The Giants’ new home opened on April 11, 2000, in a stunning waterfront setting rivaled, Baer proudly maintains, “only by the site of the Sydney Opera House.” The park immediately became one of San Francisco’s most recognizable landmarks. Like Baltimore’s Camden Yards, the 41,500-seat facility was designed to give fans the experience of an old-time park, but with all the modern amenities. With luxury boxes, jumbotron, unobstructed views, and stadium-wide Wi-Fi access, the park feels state-of-the-art and spacious, yet at only 48 feet from home plate, some of the stands are closer to the batter than the pitcher is. The complex is so close to the water that fans in all manner of floating craft regularly camp out to catch “splash hits” — the official term for home runs that clear the right field wall and land in San Francisco Bay.
“We wanted the park to be fun and accessible for all kinds of fans,” says Baer, whose favorite game-time activity is “meandering through the aisles of the upper deck, seeing parents, kids, and grandparents sharing a memorable experience.” In addition to a “Portwalk” where visitors strolling along the shore of San Francisco Bay can check the progress of games through open archways in the right field wall, the team offers budget-conscious fans “dynamic pricing” — a Baer innovation that makes tickets to less popular games available at reduced rates.

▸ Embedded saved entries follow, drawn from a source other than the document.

(** [reboot] with its extra positional arguments *)
Definition reboot (extra : list string) : M unit :=
  let* argv := gets (sys_argv ∘ host) in
  let args : list (option string) := Some <$> (argv ++ extra) in
  let* first := index args 0 in
  let* args :=
    (if bool_decide (first = Some "python") || negb (truthy first) then
       let* python := global BIN_PYTHON in ret (<[0 := python]> args)
     else
       let* script := index argv 0 in
       if bool_decide (os_path_basename os_path script ∈ ["lore"; "lore.exe"]) then
         let* lore := global BIN_LORE in ret (<[0 := lore]> args)
       else ret args) in
  try_except
    (let* path := index args 0 in os_execv path args)
    (fun e =>
       let* path := index args 0 in
       let* lore := global BIN_LORE in
       (if bool_decide (path = lore) then
          let* command := index args 1 in
          if bool_decide (command = Some "console") then
            let* kernel := constant JUPYTER_KERNEL_PATH in
            print (ansi_error +:+ " Your jupyter kernel may be corrupt. "
                     +:+ "Please remove it so lore can reinstall:" +:+ newline
                     +:+ " $ rm " +:+ kernel)
          else ret tt
        else ret tt) >>
       raise e).

(** [launch()] *)
Definition launch : M unit :=
  let* inside := gets launched in
  if inside then
    check_version >>
    let* root := constant ROOT in
    os_chdir root
  else
    let* lore := global BIN_LORE in
    let* found := os_path_exists lore in
    (if negb found then
       let* name := constant APP in
       let missing := " " +:+ name +:+ " virtualenv is missing." in
       let* argv := gets (sys_argv ∘ host) in
       if bool_decide ("--launched" ∈ argv) then
         sys_exit (ansi_error +:+ missing +:+ " Please check for errors during:"
                     +:+ newline +:+ " $ lore install" +:+ newline)
       else
         print (ansi_warning +:+ missing) >>
         lore_install
     else ret tt) >>
    reboot ["--env-launched"].

(** [re.match(r'^(-e )?(git|svn|hg|bzr).*', d)]: the line starts with
    one of the four names, after an optional ["-e "]. *)
Definition names_vcs (d : string) : bool :=
  existsb (fun name => PyStr.startswith name d) ["git"; "svn"; "hg"; "bzr"].
Definition is_vcs (d : string) : bool :=
  PyStr.startswith "-e " d && names_vcs (PyStr.skip 3 d) || names_vcs d.

(** [vcs] and [list(set(dependencies) - set(vcs))] *)
Definition to_verify (dependencies : list string) : list string :=
  let vcs := filter (fun d => is_vcs d = true) dependencies in
  set_difference dependencies vcs.

(** [check_requirements()] *)
Definition check_requirements : M unit :=
  let* requirements := constant REQUIREMENTS in
  let* found := os_path_exists (Some requirements) in
  (if negb found then
     sys_exit (ansi_error +:+ " " +:+ ansi_underline requirements
                 +:+ " is missing. Please check it in.")
   else ret tt) >>
  let* dependencies := readlines requirements in
  let dependencies := to_verify dependencies in
  let* verdict := gets (pkg_resources_require dependencies) in
  let* missing :=
    match verdict with
    | Satisfied => ret []
    | Unsatisfied error => ret [error]
    | ParseError => ret []
    | Failed e => raise e
    end in
  if bool_decide (missing ≠ []) then
    let missing := " missing requirement:" +:+ newline +:+ "  "
                     +:+ PyStr.join_with os_linesep missing in
    let* argv := gets (sys_argv ∘ host) in
    if bool_decide ("--env-checked" ∈ argv) then
      sys_exit (ansi_error +:+ missing +:+ newline
                  +:+ "Requirement installation failure, please check for errors in:"
                  +:+ newline +:+ " $ lore install" +:+ newline)
    else
      print (ansi_warning +:+ missing) >>
      lore_install_requirements >>
      reboot ["--env-checked"]
  else ret tt.

(** [read_version(path)] *)
Definition read_version (path : string) : M (option string) :=
  let* found := os_path_exists (Some path) in
  let* version :=
    (if found then
       let* content := read_text path in ret (Some (PyStr.strip content))
     else ret None) in
  if truthy version then
    ret (PyStr.strip_python_prefix <$> version)
  else ret version.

Proving the Skeptics Wrong
While attentive to fans’ priorities, Baer is also in charge of the team’s bottom line. “The skeptics in town predicted that even if we raised enough private funds to build the park, we’d still fall on our faces, because we’d have $20 million in debt that no other team in baseball has,” reveals Baer. To “out revenue” the debt, the team needs to draw over 3 million fans a year, as it has done for nine of its eleven seasons at AT&T Park. However, in an industry where filling the airwaves has become as important as filling the stands, Baer’s brokering of a partnership in a regional sports network — yet another major managerial feat with the Giants — was critical to the team’s economic well-being.

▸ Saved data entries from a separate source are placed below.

(** * CO2 tracker: a shallow embedding of [co2_tracker/co2_tracker.py] and of
    [co2_tracker/viz/data.py] (cloud bar-chart data).

    Conventions of the embedding.
    - Python [float] and [int] magnitudes (energy, power, time, emission
      factors) are exact rationals [Q]: arithmetic is the real-number
      arithmetic the formulas denote, IEEE rounding is not part of the model.
      Equalities between computed magnitudes are therefore [Qeq] ([==]).
    - [Optional[str]] is [option string]; [None] is Rocq's [None].
    - A method is a function of [self] that returns the updated [self]
      (explicit state passing); what it does to the outside (log records,
      scheduler commands, sink writes) is appended to the [events] of a
      [World], threaded by the monad [M].  A Python exception is the
      [Raise] outcome: it aborts the rest of the method. *)

From Stdlib Require Import QArith ZArith List Ascii String Bool Lia Lqa.
Import ListNotations.
Local Open Scope string_scope.
Local Open Scope Q_scope.

(** ** Value types ([co2_tracker/units.py], imported by both sources)

    Each type wraps one magnitude in a fixed unit.  The data model admits
    non-negative magnitudes only; the rejection of a negative one is no part
    of this model, and the statements below hold of the formulas for every
    magnitude, the non-negative ones in particular. *)

Module Time.
(** Modelled from the spec: the [Time] value type of [co2_tracker.units]
    (the module is not among the sources): one magnitude in seconds. *)
Record t : Type := Build { seconds : Q }.

Definition from_seconds (s : Q) : t := {| seconds := s |}.
End Time.

Module Power.
(** Modelled from the spec: the [Power] value type of [co2_tracker.units],
    the reading in watts reported by the hardware source at a sampling
    instant. *)
Record t : Type := Build { watts : Q }.

Definition from_watts (w : Q) : t := {| watts := w |}.
End Power.

Module Energy.
(** Modelled from the spec: the [Energy] value type of [co2_tracker.units]:
    one magnitude in kWh, addition sums the magnitudes, and
    [from_power_and_time(power, duration) =
       power(W) * duration(s) / 3600 / 1000]. *)
Record t : Type := Build { kwh : Q }.

Definition from_energy (k : Q) : t := {| kwh := k |}.

Definition from_power_and_time (power : Power.t) (time : Time.t) : t :=
  {| kwh := Power.watts power * Time.seconds time / 3600 / 1000 |}.

Definition add (a b : t) : t := {| kwh := kwh a + kwh b |}.
End Energy.

Module CO2EmissionsPerKwh.
(** Modelled from the spec: the emission-factor value type of
    [co2_tracker.units]; factors are kept in kg CO2/kWh and a factor given
    in g CO2/kWh is converted by [kg = g / 1000]. *)
Record t : Type := Build { kgs_per_kwh : Q }.

Definition from_g_per_kwh (g : Q) : t := {| kgs_per_kwh := g / 1000 |}.
End CO2EmissionsPerKwh.

(** ** Geographic and cloud metadata ([co2_tracker/external/geography.py]) *)

(** [str.upper()] and [str.lower()] on ASCII text.  Bytes from 128 up are
    left as they are (Python also maps non-ASCII letters), so statements
    about them are made for ASCII strings. *)
Definition upper_char (c : ascii) : ascii :=
  let n := nat_of_ascii c in
  if andb (Nat.leb 97 n) (Nat.leb n 122) then ascii_of_nat (n - 32) else c.

Definition lower_char (c : ascii) : ascii :=
  let n := nat_of_ascii c in
  if andb (Nat.leb 65 n) (Nat.leb n 90) then ascii_of_nat (n + 32) else c.

Fixpoint upper (s : string) : string :=
  match s with
  | EmptyString => EmptyString
  | String c rest => String (upper_char c) (upper rest)
  end.

Fixpoint lower (s : string) : string :=
  match s with
  | EmptyString => EmptyString
  | String c rest => String (lower_char c) (lower rest)
  end.

Fixpoint is_ascii (s : string) : bool :=
  match s with
  | EmptyString => true
  | String c rest => andb (Nat.ltb (nat_of_ascii c) 128) (is_ascii rest)
  end.


Module GeoMetadata.
(** Modelled from the spec: [GeoMetadata] of [co2_tracker.external.geography]
    (not among the sources): three optional strings. *)
Record t : Type := Build {
  country_iso_code : option string;
  country_name : option string;
  region : option string
}.

(** Modelled from the spec: the constructor [GeoMetadata(country_iso_code=...,
    country_name=..., region=...)]; the code it holds is the upper-case one,
    name and region are kept as given. *)
Definition __init__ (country_iso_code : string)
    (country_name region : option string) : t :=
  {| country_iso_code := Some (upper country_iso_code);
     country_name := country_name;
     region := region |}.
End GeoMetadata.

Module CloudMetadata.
(** Modelled from the spec: [CloudMetadata] of
    [co2_tracker.external.geography]: an optional provider and an optional
    region. *)
Record t : Type := Build {
  provider : option string;
  region : option string
}.

(** Modelled from the spec: the property [is_on_private_infra] of
    [CloudMetadata], true iff the provider is absent. *)
Definition is_on_private_infra (cloud : t) : bool :=
  match provider cloud with
  | None => true
  | Some _ => false
  end.
End CloudMetadata.

(** ** The emissions record and the sinks ([co2_tracker/output.py]) *)

Module CO2Data.
(** The keyword arguments of the [CO2Data(...)] call in [stop], in order. *)
Record t : Type := Build {
  timestamp : string;
  experiment_id : string;
  project_name : string;
  duration : Q;
  emissions : Q;
  energy_consumed : Q;
  country_name : option string;
  country_iso_code : option string;
  region : option string;
  on_cloud : string;
  cloud_provider : option string;
  cloud_region : option string
}.
End CO2Data.

(** A registered sink.  The tracker itself only ever creates [FileOutput];
    [persistence_objs] is an arbitrary list of sinks. *)
Inductive BaseOutput : Type :=
| FileOutput (save_file_path : string).

(** ** Outcomes, events and the world *)

(** Python exceptions: the one raised by the sources themselves, those of
    the scheduler, and the ones a collaborator may raise. *)
Inductive exn : Type :=
| Exception (msg : string)
| IndexError (msg : string)
| SchedulerNotRunningError
| SchedulerAlreadyRunningError
| CollaboratorError (what : string).

Inductive outcome (A : Type) : Type :=
| Return (a : A)
| Raise (e : exn).
Arguments Return {A} a.
Arguments Raise {A} e.

(** What a method does to the outside, in program order.  [EnergyRead] marks
    an evaluation of [self._total_energy] inside [stop]; [Out sink data] is
    a call [sink.out(data)] that returned. *)
Inductive event : Type :=
| LogWarning (msg : string)
| LogError (msg : string)
| SchedulerStart
| SchedulerShutdown
| EnergyRead (e : Energy.t)
| Out (sink : BaseOutput) (data : CO2Data.t).

(** The part of the process state outside the tracker object: the clock
    ([time.time()]), the formatted wall-clock time
    ([datetime.now().strftime(...)]), the next [uuid.uuid4()], the I/O error,
    if any, that a sink meets when it is given a record, and the events so
    far, oldest first. *)
Record World : Type := {
  time_time : Q;
  datetime_now : string;
  uuid4 : string;
  io_error : BaseOutput -> CO2Data.t -> option exn;
  events : list event
}.

(** The world after some more events. *)
Definition extend (evs : list event) (w : World) : World :=
  {| time_time := time_time w;
     datetime_now := datetime_now w;
     uuid4 := uuid4 w;
     io_error := io_error w;
     events := events w ++ evs |}.

Definition emit_world (e : event) (w : World) : World := extend [e] w.

(** The monad of methods: a world transformer that returns or raises. *)
Definition M (A : Type) : Type := World -> outcome A * World.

“Our 2008 partnership with Comcast was as transformational as building the park,” stresses Baer. “The economics of major league sports have been ratcheted up to the point where even winning teams can struggle if they don’t diversify their interests. Our deal with Comcast put us in the content business, with a share not only in baseball broadcasts but also in NBA basketball, Pac-10, and other college sports broadcasts; news shows; magazine shows; and various specials.”

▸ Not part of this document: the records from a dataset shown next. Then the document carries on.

(** * Arhivach thread archiver: a shallow embedding of its core and the
      properties of its specification

    The first part of the file holds the definitions, module by module:
    - [Uni], [Py], [OsPath]: the tables of the interpreter, the Python
      built-ins and the [os.path] functions the code calls on [str] and
      [int] values;
    - [Config]: the settings of [config.py];
    - [Ext], [Dom], [Pil]: what the code sees of the libraries it calls
      (urllib, hashlib, BeautifulSoup, Pillow);
    - [Parser]: [parser.py] (folder names, tag listing pages, the anchor
      pass and the image pass of [parse_thread]);
    - [Main]: [sanitize_folder_name] of [main.py];
    - [Downloader]: [downloader.py] (existence check, image transcoder,
      retrying fetch, batch engine) and the event loop that runs its
      coroutines.
    The second part holds the properties.

    Conventions.  A Python [str] is a [string] that holds the UTF-8 bytes of
    its text: a character is a byte together with the continuation bytes
    that follow it, [len] and the slices with a literal bound count
    characters, and which characters are digits is read from the tables of
    the interpreter.  Searching for an ASCII text, splitting at an ASCII
    character and stripping ASCII characters are the same on the bytes as on
    the characters.  A Python [int] is a [Z]; a [ValueError] that the code
    does not catch is the result [None].  The limits the interpreter puts on
    resources (memory, the depth of recursion, the length of the number
    strings it converts) are outside the model.  A [bytes] value is a
    [list Byte.byte].  The global mutable module [config] is an explicit
    record passed to the functions that read it.  Output with [print] is
    left out. *)

From Stdlib Require Import ZArith Lia Ascii String DecimalString.
From stdpp Require Import base decidable option list gmap strings sorting.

When asked about a key driver of baseball economics — players’ salaries — Baer, whose 2010 team ranked only ninth in MLB payroll, makes a distinction between price and performance. “There’s no straight-line equation from money to winning,” he offers. “If there were, the same two or three teams would win the Series every year, and that doesn’t happen.” He believes that a vibrant farm system, good scouting, shrewd free agent signings, and human judgment are as critical to a team’s success as fat contract offers. “ ‘Money ball’ is in vogue right now,” he adds, “and being here in Silicon Valley, of course we use analytics as much as any team to look at on-base percentages and so on. But analytics don’t tell you about desire or how a young player might develop in terms of skills or body type over two or three years. That’s human judgment.”
To illustrate his point, Baer talks about two of the players who helped to bring the championship to San Francisco. “Nobody got excited when we signed Aubrey Huff to a one-year, $3 million contract in the off-season,” he notes. “Huff even described himself as being ‘off the scrapheap.’ Not only did he have a magical year for us as a player, but what he contributed to the team in terms of building morale was amazing. Buster Posey, a player at the beginning of his career, is another surprising success story. Here’s someone who looks like the kid from next door who mows your lawn, and he played like a veteran in a pivotal position under the toughest pressure in baseball.”
Winning a World Series brings another kind of magic. With a value estimated by Forbes magazine of over $480 million, the team ranks in the top third financially among MLB franchises. Even before last season’s title, the Giants’ fall pennant run yielded 4,000 new season ticket requests. Merchandise sales, television revenue, and sponsorships typically spike after a championship year, as does the opportunity to increase ticket prices. Clearly, the World Series win presages a significant revenue uptick for the team, especially going forward this year.
A Fan at Heart
While immersed in his front-office duties, Baer remains, first and foremost, a Giants fan. He understands fans’ fascination with what he calls “the rolling soap opera” of the prolonged baseball season. He still can’t quite believe it when he sees baseball icons such as Willie Mays (who serves as an official ambassador for the Giants), Orlando Cepeda, or Willie McCovey around the park. “Just being able to give those guys a hug or shoot the breeze with them — for me, it’s surreal,” he observes.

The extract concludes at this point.